*ABOUT THIS TASK:* Indicate how many lines in the listing below contain the word "servname". No other output is permitted.

*MATERIAL FOR THIS EXERCISE:*
(* ===== verification/AddrLookup.v ===== *)
(** What getaddrinfo of unpv13e/libgai returns: the list of structures as a function of
    the names and the hints ([addresses_of]), and that the list in memory is that one; what
    an error leaves; the ports; getnameinfo (getnameinfo.c, gn_ipv46.c) and the way back. *)

From S2P Require Export AddrInfo.

(** * The list *)

Section addresses.
Context (getservbyname : string → string → option Z).
Context (gethostbyname2 : string → Z → hostent + Z) (gethostbyname : bool → string → hostent + Z).

Definition entries (hints : ga_hints) (family : Z) (addrs : list (list Z)) : list entry :=
  (λ addr, entry_of hints family (sockaddr_of family addr)) <$> addrs.

(** One search: the error, the list and the canonical name so far. *)
Definition find_one (nsearch : nat) (hostname : option string) (hints : ga_hints) (host : string) (family : Z)
    (v : list entry * option string) : M unit (Z * (list entry * option string)) :=
  let '(l, c) := v in
  num ← numeric host;
  mret
    match num with
    | Some (f, addr) =>
        if negb (h_family hints =? AF_UNSPEC) && negb (h_family hints =? f) then (EAI_ADDRFAMILY, (l, c))
        else if negb (family =? f) then (0, (l, c))
        else (0, (l ++ entries hints f [addr], c))
    | None =>
        match look_up gethostbyname2 gethostbyname nsearch host family with
        | inr h_errno => (if (nsearch =? 2)%nat then 0 else host_error h_errno, (l, c))
        | inl hptr =>
            if negb (h_family hints =? AF_UNSPEC) && negb (h_family hints =? h_addrtype hptr) then (EAI_ADDRFAMILY, (l, c))
            else
              (0, (l ++ entries hints (h_addrtype hptr) (h_addr_list hptr),
                   if canon_wanted hostname hints && bool_decide (c = None) then Some (h_name hptr) else c))
        end
    end.

Fixpoint find_all (nsearch : nat) (hostname : option string) (hints : ga_hints) (search : list (string * Z))
    (v : list entry * option string) : M unit (Z * (list entry * option string)) :=
  match search with
  | [] => mret (0, v)
  | (host, family) :: search' =>
      '(rc, v) ← find_one nsearch hostname hints host family v;
      if negb (rc =? 0) then mret (rc, v) else find_all nsearch hostname hints search' v
  end.

(** The canonical name is that of the first structure. *)
Definition named (hostname : option string) (hints : ga_hints) (search : list (string * Z)) (c : option string)
    (e : entry) : entry :=
  if canon_wanted hostname hints then e_with_canon (default (from_option fst EmptyString (search !! 0%nat)) c) e else e.

(** An error, or the list. *)
Definition addresses_of (hostname servname : option string) (hintsp : option ga_hints) : M unit (Z + list entry) :=
  let hints := default (mk_ga_hints 0 AF_UNSPEC 0 0) hintsp in
  let rc := ga_echeck hostname servname (h_flags hints) (h_family hints) (h_socktype hints) in
  if negb (rc =? 0) then mret (inl rc)
  else
    search ← ga_nsearch hostname hints;
    '(rc, (l, c)) ← find_all (length search) hostname hints search ([], None);
    if negb (rc =? 0) then mret (inl rc)
    else
      match l with
      | [] => mret (inl EAI_NONAME)
      | e :: l' =>
          let l := named hostname hints search c e :: l' in
          if given servname then
            ports ← serv_ports getservbyname hints (default EmptyString servname);
            let '(rc, l) := serv_result hints ports l in
            mret (if negb (rc =? 0) then inl rc else inr l)
          else mret (inr l)
      end.
End addresses.

(** The resolver answers with addresses of the size of their family, and with no other
    families (RFC 2133). *)
Definition answer_ok (r : hostent + Z) : Prop :=
  match r with inl h => Forall (addr_ok (h_addrtype h)) (h_addr_list h) | inr _ => True end.

(** * The list in memory *)

(** A copied name, or NULL. *)
Definition name_in (c : option string) (p : option nat) (m : mem ai_node) : Prop :=
  match c, p with
  | None, None => m = ∅
  | Some s, Some p => m = {[p := Bytes (cstr s)]}
  | _, _ => False
  end.

(** The variables of the loop: the list [l] and the name [c] are in memory, beside [h]. *)
Definition vars_in (l : list entry) (c : option string) (v : ga_vars) (h : mem ai_node) (h' : mem ai_node) : Prop :=
  ∃ m mc, h' = m ∪ (mc ∪ h) ∧ m ##ₘ mc ∪ h ∧ mc ##ₘ h ∧ ai_opened l (the_list v) m ∧ name_in c (canon v) mc.

Lemma lift_Done {St A} (m : M unit A) a (s : St) : m tt = Done a tt → lift m s = Done a s.
Proof. unfold lift. by intros ->. Qed.

(** A call of inet_pton that says 1 has filled the caller's memory. *)
Lemma inet_pton_filled af host n :
  (af = AF_INET ∧ n = 4%nat) ∨ (af = AF_INET6 ∧ n = 16%nat) →
  ∃ z bs, inet_pton af host (replicate n 0) tt = Done (z, bs) tt ∧ (z = 1 → length bs = n).
Proof.
  intros Haf. destruct (inet_pton_total unit af host (replicate n 0) tt) as (z & bs & Hr & Hcase).
  exists z, bs. split; [done|]. intros ->. destruct Hcase as [(_ & b & -> & Hl)|[[?|?] _]]; [|done..].
  assert (length b = n) as Hb by (rewrite Hl; destruct Haf as [[-> ->]|[-> ->]]; done).
  rewrite length_app, length_drop, length_replicate, Hb. lia.
Qed.

Lemma numeric_total host :
  ∃ r, numeric host tt = Done r tt ∧ ∀ f addr, r = Some (f, addr) → addr_ok f addr.
Proof.
  unfold numeric.
  set (m4 := if isdigit (head_char host) then inet_pton AF_INET host (replicate 4 0) else mret (0, [])).
  assert (∃ z bs, m4 tt = Done (z, bs) tt ∧ (z = 1 → length bs = 4%nat)) as (z & bs & H4 & Hz).
  { unfold m4. destruct (isdigit _); [|by exists 0, []]. apply inet_pton_filled. by left. }
  rewrite (bind_Done _ _ _ _ _ H4). cbv beta. cbn [fst snd]. destruct (Z.eqb_spec z 1) as [Hz1|Hz1].
  { eexists. split; [reflexivity|]. intros f addr [= <- <-]. left. split; [done|]. rewrite Hz by done. lia. }
  set (m6 := if (isxdigit (head_char host) || Ascii.eqb (head_char host) ":") && bool_decide (is_Some (strchr host ":"))
             then inet_pton AF_INET6 host (replicate 16 0) else mret (0, [])).
  assert (∃ z bs, m6 tt = Done (z, bs) tt ∧ (z = 1 → length bs = 16%nat)) as (z6 & bs6 & H6 & Hz6).
  { unfold m6. destruct (_ && _); [|by exists 0, []]. apply inet_pton_filled. by right. }
  rewrite (bind_Done _ _ _ _ _ H6). cbv beta. cbn [fst snd]. eexists. split; [reflexivity|].
  destruct (Z.eqb_spec z6 1) as [Hz61|Hz61]; [|done]. intros f addr [= <- <-]. right. split; [done|]. rewrite Hz6 by done. lia.
Qed.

*SOLUTION FOR THIS TASK:* 4